Frischhaltedosen: Tupperware nun auch in Deutschland insolvent

Tupperware gilt als Pionier bei Haushaltsgefäßen für Lebensmittel und im Direktvertrieb mit den Tupperpartys.
JUSTIN SULLIVAN/AFP- Tupperware Deutschland meldet Insolvenz an, 79 Mitarbeiter betroffen.
- US-Muttergesellschaft hat Schulden von mehreren hundert Millionen Dollar.
- Verkauf an Hedgefonds Stonehill und Alden genehmigt, 21,8 Mio. Euro gezahlt.
- Fokus auf Kernmärkte wie USA, Kanada und China, Europa noch unklar.
- Deutsche Tochter ohne Lieferungen aus dem Ausland nicht lebensfähig.
Die Zusammenfassung wurde durch künstliche Intelligenz erstellt.

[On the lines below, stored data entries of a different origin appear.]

Record LanguageSettings := mkLanguageSettings {
  validate : bool;
  hover : bool;
  completion : bool;
  schemas : list SchemaBinding;
  settings_customTags : list string
}.

(** The module's variables that [updateConfiguration] reads. *)
Record Configuration := mkConfiguration {
  schemaConfigurationSettings : option (list SchemaConfiguration);
  yamlShouldValidate : bool;
  yamlShouldHover : bool;
  yamlShouldCompletion : bool;
  workspaceRoot : option Root;
  hasWorkspaceFolderCapability : bool
}.

Definition schemaStoreSettings : list SchemaBinding := [].

Definition push (binding : SchemaBinding) (languageSettings : LanguageSettings)
    : LanguageSettings :=
  {| validate := validate languageSettings;
     hover := hover languageSettings;
     completion := completion languageSettings;
     schemas := schemas languageSettings ++ [binding];
     settings_customTags := settings_customTags languageSettings |}.

Definition configureSchemas (uri : string) (documentMatch : list N → bool)
    (schema : Optional JSONSchema) (languageSettings : LanguageSettings)
    : LanguageSettings :=
  match schema with
  | Null =>
      push {| bound_uri := uri; bound_documentMatch := documentMatch;
              bound_schema := None |} languageSettings
  | _ =>
      push {| bound_uri := uri; bound_documentMatch := documentMatch;
              bound_schema := Some schema |} languageSettings
  end.

(** The body of the [forEach] in [updateConfiguration]. *)
Definition configureOne (config : Configuration)
    (languageSettings : LanguageSettings) (entry : SchemaConfiguration)
    : LanguageSettings :=
  let uri := url entry in
  let uri :=
    match schema entry with
    | Defined inline => if negb (given uri) then schemaId inline else uri
    | _ => uri
    end in
  let uri :=
    if negb (given uri) then Some "vscode://schemas/custom/*.yaml" else uri in
  match uri with
  | Some uri =>
      if negb (String.eqb uri "") then
        let uri :=
          match String.get 0 uri, workspaceRoot config with
          | Some "."%char, Some root =>
              if negb (hasWorkspaceFolderCapability config)
              then workspacePath root uri else uri
          | _, _ => uri
          end in
        configureSchemas uri (documentMatch entry) (schema entry)
                         languageSettings
      else languageSettings
  | None => languageSettings
  end.

(** The settings that [updateConfiguration] hands to the language
    service. *)
Definition languageSettingsOf (config : Configuration) : LanguageSettings :=
  let languageSettings :=
    {| validate := yamlShouldValidate config;
       hover := yamlShouldHover config;
       completion := yamlShouldCompletion config;
       schemas := [];
       settings_customTags := customTags |} in
  let languageSettings :=
    match schemaConfigurationSettings config with
    | Some entries => foldl (configureOne config) languageSettings entries
    | None => languageSettings
    end in
  {| validate := validate languageSettings;
     hover := hover languageSettings;
     completion := completion languageSettings;
     schemas := schemas languageSettings ++ schemaStoreSettings;
     settings_customTags := settings_customTags languageSettings |}.

(** [updateConfiguration]: the settings configured, and the scheduler after
    every open document was triggered. *)
Definition updateConfiguration (config : Configuration)
    (openDocuments : list TextDocument) (s : Scheduler)
    : LanguageSettings * Scheduler :=
  (languageSettingsOf config,
   foldl (λ s document, triggerValidation document s) s openDocuments).

End Configuration.

End Server.

(** ** The hover service *)

Module Hover.
Import Lsp.

(** A path segment is a key or an array index. *)
Inductive Segment :=
  | Key (k : string)
  | Index (i : N).

#[export] Instance Segment_eq_dec : EqDecision Segment.
Proof. solve_decision. Defined.

(** What [getValue()] of a node may hand back: the method is untyped, and
    the hover service calls [indexOf] on whatever it gets. *)
Inductive JSValue :=
  | JUndefined
  | JNull
  | JBool (b : bool)
  | JNumber (n : Z)
  | JString (s : string)
  | JArray (items : list JSValue)
  | JObject (props : list (string * JSValue)).

Definition truthy (v : JSValue) : bool :=
  match v with
  | JUndefined | JNull => false
  | JBool b => b
  | JNumber n => negb (n =? 0)%Z
  | JString s => negb (String.eqb s "")
  | JArray _ | JObject _ => true
  end.

(** A call either returns or throws. *)
Inductive Outcome (A : Type) :=
  | Returned (a : A)
  | Thrown (error : string).
Arguments Returned {_} _.
Arguments Thrown {_} _.

#[export] Instance Outcome_ret : MRet Outcome := λ _ a, Returned a.
#[export] Instance Outcome_bind : MBind Outcome := λ _ _ k m,
  match m with
  | Returned a => k a
  | Thrown e => Thrown e
  end.

(** [v.indexOf("AWS::") === 0]: a prefix test on a string, a test of the
    first element on an array, and a TypeError on every value that has no
    [indexOf] method. *)
Definition indexOfAWS_is0 (v : JSValue) : Outcome bool :=
  match v with
  | JString s => Returned (String.prefix "AWS::" s)
  | JArray (JString s :: _) => Returned (String.eqb s "AWS::")
  | JArray _ => Returned false
  | _ => Thrown "TypeError: resourceTypeValue.indexOf is not a function"
  end.

(** Modelled from the spec: the node classes of parser/jsonParser are not
    among the sources.  A child of a node as [getChildNodes()] lists it: its
    [type] and, for a property, [key.location] and what [value.getValue()]
    returns ([None] when the property has no value node). *)
Record ChildNode := mkChild {
  child_type : string;
  key_location : option Segment;
  value : option JSValue
}.

(** Modelled from the spec: the node classes of parser/jsonParser are not
    among the sources.  A syntax node as the hover service reads it: [type],
    the half-open interval [start]..[end], [getPath()], [getChildNodes()]
    and the [parent] back-reference. *)
Inductive ASTNode := mkNode {
  type : string;
  start : Z;
  end_ : Z;
  getPath : list Segment;
  getChildNodes : list (option ChildNode);
  parent : option ASTNode
}.

Record Hover := mkHover { contents : list string; hover_range : Range }.

Definition createHover (contents : list string) (hoverRange : Range) : Hover :=
  {| contents := contents; hover_range := hoverRange |}.

(** The requests the hover service awaits. *)
Inductive Call :=
  | GetSchemaForResource (resource : string)
  | GetPropertyDocumentation (resourceType : JSValue) (propertyName : string)
  | GetResourceDocumentation (resourceType : JSValue).

(** An asynchronous computation: the requests made, in order, and how it
    settled. *)
Definition Async (A : Type) : Type := list Call * Outcome A.

#[export] Instance Async_ret : MRet Async := λ _ a, ([], Returned a).
#[export] Instance Async_bind : MBind Async := λ _ _ k m,
  match m with
  | (calls, Returned a) => let '(calls', r) := k a in (calls ++ calls', r)
  | (calls, Thrown e) => (calls, Thrown e)
  end.

(** Awaiting a request that is answered.  The requests of [doHover] go to
    the schema service and the documentation service, and what is described
    here are the runs in which they answer: a promise of theirs that is
    rejected would reject [doHover] as well. *)
Definition await {A} (call : Call) (answer : A) : Async A :=
  ([call], Returned answer).

Definition settle {A} (o : Outcome A) : Async A := ([], o).

Record IJSONSchemaService (Schema : Type) := {
  getSchemaForResource : string → option Schema
}.
Arguments getSchemaForResource {_} _ _.

Record DocumentationService := {
  getPropertyDocumentation : JSValue → string → option string;
  getResourceDocumentation : JSValue → option string
}.

Record YAMLHover (Schema : Type) := mkYAMLHover {
  schemaService : IJSONSchemaService Schema;
  shouldHover : bool;
  documentationService : DocumentationService
}.
Arguments schemaService {_} _.
Arguments shouldHover {_} _.
Arguments documentationService {_} _.

Definition configure {Schema} (self : YAMLHover Schema)
    (languageSettings : option bool) : YAMLHover Schema :=
  match languageSettings with
  | Some hover =>
      {| schemaService := schemaService self; shouldHover := hover;
         documentationService := documentationService self |}
  | None => self
  end.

Die Krise bei dem bekannten Hersteller von Frischhaltedosen zieht immer weitere Kreise. Die Muttergesellschaft in den USA hat bei ihren Gläubigern mehrere hundert Millionen Dollar Schulden und deshalb im September Insolvenz beantragt. Anschließend kamen die Landesgesellschaften in Österreich und der Schweiz.
Nun folgt auch die deutsche Tochter von Tupperware, die eng an den Konzern angebunden ist. Ohne die Belieferung durch die ausländischen Schwestergesellschaften sind laut WirtschaftsWoche keine Auslieferungen an die Kunden in Deutschland möglich. Also könnte die Tupperware Deutschland GmbH auch keine Umsätze mehr erzielen. 2022 arbeiteten für Tupperware in Deutschland noch 79 Mitarbeiterinnen und Mitarbeiter. Was mit denen nun geschieht, ist bislang offen.

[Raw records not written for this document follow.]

(** gRPC status codes (google.golang.org/grpc/codes), the ones the access
    API and the emulator backend answer with. *)
Inductive Code : Type :=
| Canceled | Unknown | InvalidArgument | DeadlineExceeded
| NotFound | Internal | Unavailable.

Definition Code_String (c : Code) : string :=
  match c with
  | Canceled => "Canceled"
  | Unknown => "Unknown"
  | InvalidArgument => "InvalidArgument"
  | DeadlineExceeded => "DeadlineExceeded"
  | NotFound => "NotFound"
  | Internal => "Internal"
  | Unavailable => "Unavailable"
  end.

(** A Go [error] value, by the concrete type behind the interface:
    - [StatusError c m]: a gRPC status error, the backend-native error of
      both the access client and the emulator backend;
    - [ErrorString m]:   what [errors.New] and [fmt.Errorf] without [%w]
      build, a message and nothing else;
    - [WrapError m e]:   what [fmt.Errorf] with [%w] builds, the formatted
      message [m] and, intact behind [Unwrap], the operand [e]. *)
Inductive error : Type :=
| StatusError (c : Code) (msg : string)
| ErrorString (msg : string)
| WrapError (msg : string) (cause : error).

(** The [Error()] method. *)
Definition Error (e : error) : string :=
  match e with
  | StatusError c m => "rpc error: code = " +:+ Code_String c +:+ " desc = " +:+ m
  | ErrorString m => m
  | WrapError m _ => m
  end.


(** An error is flat when it is a bare message: no status object and no
    wrapped cause can be recovered from it. *)
Definition flat (e : error) : bool :=
  match e with
  | ErrorString _ => true
  | _ => false
  end.


(** [status.Convert(err).Message()]: the description of a status error; for
    any other error the status is built from [err.Error()]. *)
Definition status_Convert_Message (e : error) : string :=
  match e with
  | StatusError _ m => m
  | _ => Error e
  end.

(** Outcome of a Go call. *)
Inductive result (A : Type) : Type :=
| Ok (a : A)
| Err (e : error)
| Panic.

Arguments Ok {A} a.
Arguments Err {A} e.
Arguments Panic {A}.

(** Sequencing of calls: the first error or panic ends the function. *)
#[export] Instance result_ret : MRet result := fun A a => Ok a.
#[export] Instance result_bind : MBind result := fun A B f m =>
  match m with
  | Ok a => f a
  | Err e => Err e
  | Panic => Panic
  end.

(** What a call into another package hands back: a value or an error. *)
Definition reply (A : Type) : Type := (A + error)%type.

Definition replied {A} (r : reply A) : bool :=
  match r with inl _ => true | inr _ => false end.

(** [return callee(...)]: the reply is the function's own outcome. *)
Definition call {A} (r : reply A) : result A :=
  match r with
  | inl a => Ok a
  | inr e => Err e
  end.

(** Slice indexing [s[i]] with an [int] index: out of range panics. *)
Definition index {A} (s : list A) (i : Z) : result A :=
  if (i <? 0)%Z then Panic
  else match s !! Z.to_nat i with
       | Some a => Ok a
       | None => Panic
       end.

(** The largest [uint64] and the wrap-around of [uint64] arithmetic. *)
Definition MaxUint64 : Z := 2 ^ 64 - 1.
Definition wrap64 (z : Z) : Z := z mod 2 ^ 64.

End Go.

(* ------------------------------------------------------------------ *)
(** ** flow-go-sdk values *)
(* ------------------------------------------------------------------ *)
Module Flow.
Import Go.

(** A 32-byte identifier and an 8-byte address, by their big-endian value. *)
Definition Identifier := N.
Definition Address := N.
Bind Scope N_scope with Identifier Address.

Definition hexdigit (n : N) : ascii :=
  nth (N.to_nat n) (list_ascii_of_string "0123456789abcdef") "0"%char.

Fixpoint hex_fixed (digits : nat) (n : N) : string :=
  match digits with
  | O => ""
  | S d => hex_fixed d (n / 16) +:+ String (hexdigit (n mod 16)) ""
  end.

(** [Address.String()]: the eight bytes in hexadecimal. *)
Definition Address_String (a : Address) : string := hex_fixed 16 a.

(** A Cadence value, opaque to this code, by its JSON-Cadence text. *)
Definition Value := string.

Inductive TransactionStatus : Type :=
| TransactionStatusUnknown
| TransactionStatusPending
| TransactionStatusFinalized
| TransactionStatusExecuted
| TransactionStatusSealed
| TransactionStatusExpired.

Definition TransactionStatus_eqb (a b : TransactionStatus) : bool :=
  match a, b with
  | TransactionStatusUnknown, TransactionStatusUnknown
  | TransactionStatusPending, TransactionStatusPending
  | TransactionStatusFinalized, TransactionStatusFinalized
  | TransactionStatusExecuted, TransactionStatusExecuted
  | TransactionStatusSealed, TransactionStatusSealed
  | TransactionStatusExpired, TransactionStatusExpired => true
  | _, _ => false
  end.

Record Event := { EventType : string; EventPayload : string }.

Record TransactionResult := {
  Status : TransactionStatus;
  ResultError : option error;
  ResultEvents : list Event;
}.

Record AccountKey := {
  KeyIndex : Z;            (* int *)
  SequenceNumber : Z;      (* uint64 *)
}.

Record Account := {
  AccAddress : Address;
  Keys : list AccountKey;
}.

Record BlockHeader := {
  ID : Identifier;
  ParentID : Identifier;
  Height : Z;              (* uint64 *)
  Timestamp : Z;
}.

Record Block := {
  Header : BlockHeader;
  CollectionGuarantees : list Identifier;
  Seals : list Identifier;
}.

Definition Collection := list Identifier.

(** [flow.BlockEvents].  The spec tells an empty event list from an absent
    one, so this slice keeps Go's nil: [None] is the nil slice. *)
Record BlockEvents := {
  BlockID : Identifier;
  BEHeight : Z;
  BlockTimestamp : Z;
  Events : option (list Event);
}.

Laut Insolvenzregister ist der Rechtsanwalt Thomas Rittmeister von der Kanzlei Reimer zum vorläufigen Insolvenzverwalter bestellt worden. Er gab auf Anfrage des Branchenmagazins Lebensmittelzeitung (LZ) bisher keine Auskunft, wie es weitergehen könnte.
Das US-Unternehmen, das vor allem durch seine Direktvertrieb-Strategie bekannt war, die berühmten Tupperpartys, hatte nach der Insolvenz einen Verkaufsprozess gestartet, wie die WirtschaftsWoche berichtet. Damit sollte die Marke geschützt und der Wandel in ein „vorrangig technologiebasiertes Unternehmen“ vorangetrieben werden.

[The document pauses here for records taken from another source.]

Lemma fold_call_ok (cs : list GraphCall) (g : Graph) :
  graph_ok g -> graph_ok (fold_left call cs g).
Proof.
  revert g. induction cs as [| c cs IH]; intros g Hok; simpl; [exact Hok |].
  apply IH. now apply call_ok.
Qed.

Lemma build_ok (cs : list GraphCall) : graph_ok (build cs).
Proof. apply fold_call_ok. intro k. reflexivity. Qed.

(** Only a station has adjacency entries. *)
Lemma adjacency_station (g : Graph) (k : string) (e : Edge) :
  graph_ok g -> In e (adjacency g k) -> is_station g k.
Proof.
  intros Hok Hin. unfold is_station. rewrite <- Hok.
  unfold adjacency in Hin. unfold JsMap.has.
  destruct (JsMap.get k (edges g)); [reflexivity | contradiction].
Qed.

Lemma get_In {V : Type} (k : string) (v : V) (m : JsMap.t V) :
  JsMap.get k m = Some v -> In (k, v) m.
Proof.
  induction m as [| [k' v'] m IH]; simpl; [discriminate |].
  destruct (String.eqb k k') eqn:E.
  - apply String.eqb_eq in E. subst. intro H. inversion H. now left.
  - intro H. right. now apply IH.
Qed.

Lemma weights_nonnegb_sound (g : Graph) :
  weights_nonnegb g = true -> weights_nonneg g.
Proof.
  unfold weights_nonnegb, weights_nonneg, adjacency. intros H k e Hin.
  destruct (JsMap.get k (edges g)) as [l |] eqn:Hget; [| contradiction].
  apply get_In in Hget. rewrite forallb_forall in H.
  specialize (H _ Hget). simpl in H. rewrite forallb_forall in H.
  apply Qle_bool_iff. now apply H.
Qed.

(** ** Symmetry of the adjacency arrays *)

Lemma addNode_symmetric (s : Station) (g : Graph) :
  graph_ok g -> symmetric g -> symmetric (addNode s g).
Proof.
  intros Hok Hsym u v w. rewrite !adjacency_addNode by exact Hok. apply Hsym.
Qed.

Lemma addEdge_entries (a b : string) (w : Q) (g : Graph) :
  graph_ok g -> is_station g a -> is_station g b ->
  In (mkEdge b w) (adjacency (addEdge a b w g) a) /\
  In (mkEdge a w) (adjacency (addEdge a b w g) b).
Proof.
  intros Hok Ha Hb. unfold is_station in Ha, Hb.
  rewrite <- Hok in Ha, Hb.
  rewrite !adjacency_addEdge, Ha, Hb, !String.eqb_refl, !andb_true_r.
  split; apply in_or_app; right; apply in_or_app.
  - left. now left.
  - right. now left.
Qed.
(** * Ethereum / Tether extraction pipeline ([src/main.py])

    A shallow embedding of the extraction-and-normalisation pipeline of
    [main.py] and of the report queries built on it, followed by the
    properties of the specification that are settled against it.

    Layout of the embedding:
    - Python values: exceptions as their message, [int] as [Z], [bytes] as
      [list byte], [float] as IEEE binary64 ([spec_float] with
      [prec = 53], [emax = 1024]), [decimal.Decimal] as an unscaled integer
      with a scale;
    - the chain client [w3] as a record of (pure) request functions that
      either answer or raise;
    - Spark tables as lists of records, SQL [NULL] as [None];
    - the two engine built-ins whose value depends on the engine or on the
      session ([ROUND] on doubles, the localised calendar timestamp) as
      section variables. *)

From Stdlib Require Import ZArith List String Ascii Bool Lia QArith.
From Stdlib Require Import SpecFloat DecimalString DecimalZ DecimalPos.
From Stdlib Require Import Permutation Sorted.
Import ListNotations.

Local Open Scope Z_scope.

(* ================================================================== *)
(** * Python values *)
(* ================================================================== *)

(** ** Exceptions

    Every handler of [main.py] only formats the caught exception with
    [{e}], so an exception is modelled by [str(e)]. *)

Inductive result (A : Type) : Type :=
| Ok (a : A)
| Raise (e : string).

Arguments Ok {A} a.
Arguments Raise {A} e.

Definition bind {A B : Type} (c : result A) (k : A -> result B) : result B :=
  match c with
  | Ok a => k a
  | Raise e => Raise e
  end.

Notation "x <- c ;; k" := (bind c (fun x => k))
  (at level 61, c at next level, right associativity).

(** [try: body except Exception as e: handler e] *)
Definition try_except {A : Type} (body : result A) (handler : string -> result A)
  : result A :=
  match body with
  | Ok a => Ok a
  | Raise e => handler e
  end.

Verkauft an größte Kreditgeber
Inzwischen gibt es für die Verkaufspläne grünes Licht von einem US-Gericht. Tupperware darf sein Geschäft an seine größten Kreditgeber verkaufen. Die Vermögenswerte gehen laut LZ damit an die wichtigsten Gläubiger, zu denen die beiden größten Geldgeber, Hedgefonds Stonehill Institutional Partners und Alden Global Capital, gehören. Die zeigen sich wohl investitionsbereit. Die beiden Investmentfirmen zahlen laut der Nachrichtenagentur Reuters für das Geschäft umgerechnet rund 21,8 Millionen Euro in bar und erlassen darüber hinaus Schulden in Höhe von mehr als 58,4 Millionen Euro.
Nach dem Verkauft soll das Geschäft wohl neu aufgebaut werden. „Der Fokus soll zunächst auf globalen Kernmärkten wie den USA, Kanada, Mexiko, Brasilien, China, Korea, Indien und Malaysia liegen. Erst danach will das Unternehmen auch europäische und weitere asiatische Märkte erschließen“, schreibt die LZ. Märkte, die nicht zu den globalen Kernmärkten gehören und in denen hohe Verbindlichkeiten bestehen, sollten operativ abgewickelt werden. Offen ist, um welche Regionen es sich dabei handelt und wie es mit dem Geschäft in Deutschland weitergeht.